Хозяина, помню, Гвозденом звали. Рассказал, что вся его семья – беженцы из Косово. Когда шла война, оба его сына служили в войске, а его самого, резервиста, тоже поставили под ружье. Говорит: «Война – самое поганое дело. Ни убивать, ни сыновей терять, ни быть убитым как-то не хочется. И однажды, стоя на посту, я стал молиться: „Господи, сохрани нас, пожалуйста, живыми и не дай нам никого убить!“ Ну ив подтверждение искренности этой своей просьбы я пообещал Христу, что в течение всего Великого поста буду есть только хлеб, а пить только воду. Христос мою просьбу исполнил, я с Его помощью сдержал слово: все мы, как видишь, живы и здоровы. Да, дом потеряли, землю тоже, но Богу виднее. Трудно ли было жить во время войны на хлебе и воде? Нет, не сказал бы. На войне мне очень нужна была молитва. Настоящая. А как она будет настоящей, если я брюхо набиваю, спрашивается. Ладно, хватит обо мне. У вас-то, в любимой матушке-России, как постятся? Наверное, все светятся?»

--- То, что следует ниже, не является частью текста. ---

(** * CTFd/__init__.py: template resolution and the startup version gate

    A shallow embedding of [ThemeLoader.get_source], [confirm_upgrade],
    [run_upgrade] and [create_app] of [CTFd/__init__.py], with the Python
    pieces they rest on ([str] methods, [distutils.version.StrictVersion],
    exceptions, truthiness).

    Effects are explicit: a computation takes the state of the world
    (configuration store, database, standard input) and returns a result or
    a raised exception, the new world, and the ordered list of external
    events it performed. *)

From Stdlib Require Import ZArith NArith Ascii String List Bool Lia.
From stdpp Require Import base option gmap strings pretty.

Local Open Scope string_scope.
Local Open Scope list_scope.

(** ** Python values and exceptions *)

(** The exceptions that can travel through this module. [OtherError] stands
    for whatever a collaborator (database layer, template loader) raises. *)
Inductive exn : Type :=
| TemplateNotFound (name : string)
| TypeError (msg : string)
| ValueError (msg : string)
| EOFError
| SystemExit (code : option Z)
| OtherError (msg : string).

Inductive result (A : Type) : Type :=
| Ok (a : A)
| Raise (e : exn).
Arguments Ok {A} a.
Arguments Raise {A} e.

(** The status with which the interpreter ends when [e] is not caught:
    [SystemExit(None)] is status 0, [SystemExit(n)] is [n], any other
    exception prints a traceback and gives status 1. *)
Definition exit_status (e : exn) : Z :=
  match e with
  | SystemExit None => 0
  | SystemExit (Some n) => n
  | _ => 1
  end.

(** A value read from the configuration store: [None] or a [str]. *)
Definition pyval : Type := option string.

(** Python truthiness of such a value: [None] and [''] are false. *)
Definition truthy (v : pyval) : bool :=
  match v with
  | None => false
  | Some EmptyString => false
  | Some (String _ _) => true
  end.

(** ** [str] methods used by the module

    A string is a sequence of characters with code points 0 to 255, each
    [ascii] being the character of that code point. *)

(** [s.startswith(p)] *)
Definition startswith (s p : string) : bool := String.prefix p s.

(** [s[n:]] *)
Fixpoint slice_from (n : nat) (s : string) : string :=
  match n, s with
  | O, _ => s
  | S _, EmptyString => EmptyString
  | S n', String _ s' => slice_from n' s'
  end.

(** [sep.join(items)]: every item must be a [str]; the first one that is
    not raises [TypeError]. *)
Fixpoint join_strs (sep : string) (items : list string) : string :=
  match items with
  | [] => EmptyString
  | [x] => x
  | x :: rest => x +:+ sep +:+ join_strs sep rest
  end.

(** The items as strings, or the index of the first one that is [None]. *)
Fixpoint all_str (i : nat) (items : list pyval) : list string + nat :=
  match items with
  | [] => inl []
  | Some x :: rest =>
      match all_str (S i) rest with
      | inl xs => inl (x :: xs)
      | inr j => inr j
      end
  | None :: _ => inr i
  end.

Definition join_type_error (i : nat) : exn :=
  TypeError ("sequence item " +:+ pretty i
             +:+ ": expected str instance, NoneType found").

Definition str_join (sep : string) (items : list pyval) : result string :=
  match all_str 0 items with
  | inl xs => Ok (join_strs sep xs)
  | inr i => Raise (join_type_error i)
  end.

(** [s.lower()]: on the code points 0 to 255 the characters that change
    are A to Z (65 to 90) and the capital letters 192 to 222 other than the
    multiplication sign 215; each goes 32 up. *)
Definition lower_char (c : ascii) : ascii :=
  let n := nat_of_ascii c in
  if ((65 <=? n)%nat && (n <=? 90)%nat)
     || ((192 <=? n)%nat && (n <=? 222)%nat && negb (n =? 215)%nat)
  then ascii_of_nat (n + 32) else c.

Fixpoint lower (s : string) : string :=
  match s with
  | EmptyString => EmptyString
  | String c s' => String (lower_char c) (lower s')
  end.

(** [s.strip()]: the characters of code point 0 to 255 for which
    [str.isspace] holds are TAB, LF, VT, FF, CR (9 to 13), FS, GS, RS, US
    and the space (28 to 32), NEL (133) and the no-break space (160). *)
Definition is_space (c : ascii) : bool :=
  let n := nat_of_ascii c in
  ((9 <=? n)%nat && (n <=? 13)%nat) || ((28 <=? n)%nat && (n <=? 32)%nat)
  || (n =? 133)%nat || (n =? 160)%nat.

Fixpoint lstrip (s : string) : string :=
  match s with
  | EmptyString => EmptyString
  | String c s' => if is_space c then lstrip s' else s
  end.

Fixpoint rstrip (s : string) : string :=
  match s with
  | EmptyString => EmptyString
  | String c s' =>
      match rstrip s' with
      | EmptyString => if is_space c then EmptyString else String c EmptyString
      | r => String c r
      end
  end.

Definition strip (s : string) : string := rstrip (lstrip s).

(** ** [distutils.version.StrictVersion] *)

Definition is_digit (c : ascii) : bool :=
  let n := nat_of_ascii c in (48 <=? n)%nat && (n <=? 57)%nat.

(** The longest prefix of digits, and what follows it: a greedy [\d+]. *)
Fixpoint span_digits (s : string) : string * string :=
  match s with
  | EmptyString => (EmptyString, EmptyString)
  | String c s' =>
      if is_digit c
      then let (d, r) := span_digits s' in (String c d, r)
      else (EmptyString, s)
  end.

(** [int(d)] for a string of digits. *)
Fixpoint int_of_digits_from (acc : N) (d : string) : N :=
  match d with
  | EmptyString => acc
  | String c d' =>
      int_of_digits_from (acc * 10 + (N.of_nat (nat_of_ascii c) - 48))%N d'
  end.

Definition int_of_digits (d : string) : N := int_of_digits_from 0%N d.

(** A parsed version: the three numbers, and the pre-release tag if any. *)
Record StrictVersion : Type := mkStrictVersion {
  version : N * N * N;
  prerelease : option (ascii * N)
}.

Definition newline : string := String (ascii_of_nat 10) EmptyString.

(** The groups [(1, 2, 4, 5, 6)] of
    [^(\d+) \. (\d+) (\. (\d+))? ([ab](\d+))?$] (verbose, ASCII) on [s];
    [$] also matches before a final newline. Each [\d+] is followed by a
    character that is not a digit, so the greedy reading is the only one. *)
Definition version_re_match (s : string)
  : option (string * string * option string * option (ascii * string)) :=
  match span_digits s with
  | (EmptyString, _) => None
  | (major, String "."%char r2) =>
      match span_digits r2 with
      | (EmptyString, _) => None
      | (minor, r3) =>
          let '(patch, r5) :=
            match r3 with
            | String "."%char r4 =>
                match span_digits r4 with
                | (EmptyString, _) => (None, r3)
                | (p, r) => (Some p, r)
                end
            | _ => (None, r3)
            end in
          let '(pre, r7) :=
            match r5 with
            | String c r6 =>
                if Ascii.eqb c "a" || Ascii.eqb c "b"
                then match span_digits r6 with
                     | (EmptyString, _) => (None, r5)
                     | (n, r) => (Some (c, n), r)
                     end
                else (None, r5)
            | EmptyString => (None, r5)
            end in
          if String.eqb r7 EmptyString || String.eqb r7 newline
          then Some (major, minor, patch, pre)
          else None
      end
  | _ => None
  end.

– И вот тут, – говорит приятель, – мне так стыдно стало за все мои «вкушения», за глупость и лень, что я, наверное, с полчаса красным как рак просидел. Тебе тут пожилой человек, беженец, рассказывает, что с помощью строгого поста и молитвы сохранены жизни многих людей, а для тебя самого самая страшная аскеза – рыбка, желательно красная. Ну икры еще можно для смирения добавить. Я ж устаю, я ж в пути постоянно – поблажечку мне извольте. Сижу я, краснею, жду, когда земля разверзнется, а пожилой серб мне про Святую Русь что-то говорит. И всей моей желудочнокишечной свободе – грош цена, получается. А как же freedom? Видать, не понял я слов апостола Павла?

Только тут «торкнуло»: «К свободе призваны вы, братия, только бы свобода ваша не была поводом к угождению плоти, но любовью служите друг другу» (Гал. 5, 13). Гвозден совершенно свободно стал поститься, причем поститься так, как мне и не снилось, – никак не угождение плоти. Любовью он служил людям? Да он даже врагам, получается, служил любовью, прося Христа, чтобы никого ни из албанцев, ни из их «освободителей» не убить.

Вот с тех самых пор я и стараюсь поститься так, чтобы стыдно не было. Путешествия часто бывают, конечно: устаешь сильно, иногда жуткий голод наваливается – быка бы слопал в Страстную пятницу. Но как вспомню старого серба, который своей свободой послужил Христу и ближним, вновь стыжусь и воли себе не даю. Да и быков жалко.

Отец Савва


«– Когда говорит отец Савва, рот надо закрыть, а слух отворить. Имей в виду! Ты не обижайся: просто он говорит такие вещи, что… Ладно, сам поймешь», – наставлял меня отец Никон, молодой монах, с которым мы ехали в Студеницу, «мать сербских монастырей», как называют эту обитель в братской нам стране. Монастырь основал Стефан Неманя, будущий святой Симеон Мироточивый, отец Саввы Сербского, в XII веке. Рассказывать о монастыре можно долго, и, как я понял, каждое посещение, осознанное паломничество сюда, дает все новые поводы и возможности для расширения знаний – не только по истории или сербскому языку, литургике или эортологии.


Святой Симеон Мироточивый


Но рассказать сегодня я бы хотел именно об отце Савве.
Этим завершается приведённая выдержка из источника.